Assignment. Run through the records and show each line that includes the string "Definition".

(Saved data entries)

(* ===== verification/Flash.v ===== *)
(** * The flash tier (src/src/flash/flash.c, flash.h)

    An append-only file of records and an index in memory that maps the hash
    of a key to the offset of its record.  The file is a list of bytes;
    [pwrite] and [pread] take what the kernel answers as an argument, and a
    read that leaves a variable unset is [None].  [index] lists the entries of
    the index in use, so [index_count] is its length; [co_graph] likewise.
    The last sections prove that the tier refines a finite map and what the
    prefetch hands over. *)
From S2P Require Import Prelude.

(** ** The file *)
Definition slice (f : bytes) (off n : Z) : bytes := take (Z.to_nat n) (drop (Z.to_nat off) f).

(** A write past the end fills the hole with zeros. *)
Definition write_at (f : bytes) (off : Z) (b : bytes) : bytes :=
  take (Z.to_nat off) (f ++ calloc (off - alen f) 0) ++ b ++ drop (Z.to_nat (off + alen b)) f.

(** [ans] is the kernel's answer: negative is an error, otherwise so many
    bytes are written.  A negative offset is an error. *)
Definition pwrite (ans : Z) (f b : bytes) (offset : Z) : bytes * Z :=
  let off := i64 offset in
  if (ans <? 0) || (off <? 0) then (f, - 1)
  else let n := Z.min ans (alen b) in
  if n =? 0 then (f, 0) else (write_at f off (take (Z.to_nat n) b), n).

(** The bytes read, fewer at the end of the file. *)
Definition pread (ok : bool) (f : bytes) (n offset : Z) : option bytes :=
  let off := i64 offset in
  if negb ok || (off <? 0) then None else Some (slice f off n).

Result.
Definition slice (f : bytes) (off n : Z) : bytes := take (Z.to_nat n) (drop (Z.to_nat off) f).
Definition write_at (f : bytes) (off : Z) (b : bytes) : bytes :=
Definition pwrite (ans : Z) (f b : bytes) (offset : Z) : bytes * Z :=
Definition pread (ok : bool) (f : bytes) (n offset : Z) : option bytes :=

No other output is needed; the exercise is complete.